EQUITY

 Prioritisation and resource allocation with multi-criteria decision analysis

 by

 Larry Philipps

Visiting Professor of Decision Sciences

London School of Economics

larry_phillips@msn.com

 

All managers in all organisations face the common problem of how best to allocate limited resources.  Typically, the problem is made difficult by conflicting objectives: minimising cost, maximising value, accepting a tolerable level of risk.

A first step in solving this problem is to prioritise the things to which those resources can be allocated: strategies, policies, programmes, projects, equipments, systems, operations, functions…anything that will help to create value.  But the task of prioritisation is daunting: too many elements to be compared in too many ways, resulting in a feeling that oranges are being compared, not even to apples, but to shoes, accompanied by complexity that is too great for a single human brain to integrate all the pieces.

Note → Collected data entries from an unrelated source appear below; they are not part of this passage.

(* ===== verification/ProcessLookup.v ===== *)
(** * Which process owns a port

    [capture-agent/src/process_lookup.rs]: the map from local ports to
    processes, read from the output of [lsof].  Running the command is the
    argument of [refresh_with]. *)

From S2P Require Import Prelude Text.

(** ** [str] methods *)

(** [str::lines]: what comes before each newline, without a carriage return at
    its end, and what follows the last one if anything does. *)
Fixpoint lines_from (cur l : bytes) : list bytes :=
  match l with
  | [] => if bool_decide (cur = []) then [] else [cur]
  | b :: l' => if b =? 10 then default cur (strip_suffix_byte 13 cur) :: lines_from [] l' else lines_from (cur ++ [b]) l'
  end.

Definition str_lines (s : bytes) : list bytes := lines_from [] s.

(** [s.split(sep).next()]: what comes before the first occurrence. *)
Fixpoint before (sep s : bytes) : bytes :=
  match s with
  | [] => []
  | b :: s' => if starts_with sep s then [] else b :: before sep s'
  end.

(** [s.rsplit(c).next()]: what comes after the last occurrence. *)
Fixpoint after_last (c : Z) (s : bytes) : bytes :=
  match s with
  | [] => []
  | b :: s' => if bool_decide (c ∈ s') then after_last c s' else if b =? c then s' else s
  end.

(** [parse::<u16>] and [parse::<u32>]. *)
Definition parse_uint (max : Z) (s : bytes) : option Z := n ← parse_u64 s; if n <=? max then Some n else None.

(** ** The table *)

Record ProcessInfo := mkProcessInfo { proc_name : bytes; proc_pid : Z }.

Definition parse_lsof_line (line : bytes) : option (Z * ProcessInfo) :=
  let fields := split_whitespace line in
  if zlen fields <? 9 then None
  else
    name ← fields !! 0%nat;
    pid ← fields !! 1%nat ≫= parse_uint U32_MAX;
    name_field ← fields !! 8%nat;
    port ← parse_uint U16_MAX (after_last 58 (before (lit "->") name_field));
    Some (port, mkProcessInfo name pid).

Definition add_line (m : gmap Z ProcessInfo) (line : bytes) : gmap Z ProcessInfo :=
  match parse_lsof_line line with Some (port, p) => <[port := p]> m | None => m end.

Definition parse_lsof_output (output : bytes) : gmap Z ProcessInfo := foldl add_line ∅ (drop 1 (str_lines output)).

(** [None]: the command could not be run. *)
Definition refresh_with (run : option bytes) : gmap Z ProcessInfo :=
  match run with Some text => parse_lsof_output text | None => ∅ end.

Definition refresh (stdout : option bytes) : gmap Z ProcessInfo := refresh_with (from_utf8_lossy <$> stdout).

(** ** Theorems *)

Lemma foldl_lsof_lookup lines m port :
  foldl add_line m lines !! port
    = match last (filter (λ e : Z * ProcessInfo, e.1 = port) (omap parse_lsof_line lines)) with
      | Some e => Some e.2
      | None => m !! port
      end.
Proof.
  revert m. induction lines as [|line lines IH]; intros m; [done|].
  cbn [foldl omap list_omap]. rewrite IH. unfold add_line. destruct (parse_lsof_line line) as [[q p]|]; [|done].
  rewrite filter_cons. cbn [fst]. destruct (decide (q = port)) as [->|Hq].
  - rewrite last_cons, lookup_insert_eq. by destruct (last _).
  - by rewrite lookup_insert_ne.
Qed.

(** The process a port is given is the one of the last line, after the
    heading, whose local port it is; lines that are too short or whose process
    id or port is not a number in range count for nothing. *)
Theorem lsof_last_line_wins output port :
  parse_lsof_output output !! port
    = snd <$> last (filter (λ e : Z * ProcessInfo, e.1 = port) (omap parse_lsof_line (drop 1 (str_lines output)))).
Proof. unfold parse_lsof_output. rewrite foldl_lsof_lookup. by destruct (last _). Qed.

Example lsof_sample :
  parse_lsof_output (lit "COMMAND PID" ++ [10] ++
    lit "Safari 1234 jamesb 45u IPv4 0x123 0t0 TCP 192.168.1.10:51000->93.184.216.34:443 (ESTABLISHED)" ++ [13; 10] ++
    lit "Slack 5678 jamesb 12u IPv4 0x456 0t0 UDP 192.168.1.10:60123->8.8.8.8:53" ++ [10])
  = <[60123 := mkProcessInfo (lit "Slack") 5678]> (<[51000 := mkProcessInfo (lit "Safari") 1234]> ∅).
Proof. vm_compute. reflexivity. Qed.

For the past 20 years, I have been engaged in applying multi-criteria decision analysis to this problem, in organisations large and small, in both private and public sectors, on problems ranging from establishing corporate strategy, to prioritising R&D projects, to allocating local authority budgets, to managing buildings and estates, even to designing ships.  The approach makes it possible for an organisation to evaluate its current position and see how much additional value it could obtain from the same resource, or from less or more.  Recent research shows that the approach identifies value improvements of 30%, on average, simply by reallocating the existing resource.   In several cases, with large corporations, these increases amounted to more than $1 billion in expected (probability weighted) net present value!

So, how is it done?  By working with groups of key players and using multi-criteria decision analysis (MCDA), a combination that is both social and technical.  The social process has been described before in this newsletter: decision conferencing, which is a facilitated work group.  The technical element, MCDA, is implemented with the help of the Equity computer software.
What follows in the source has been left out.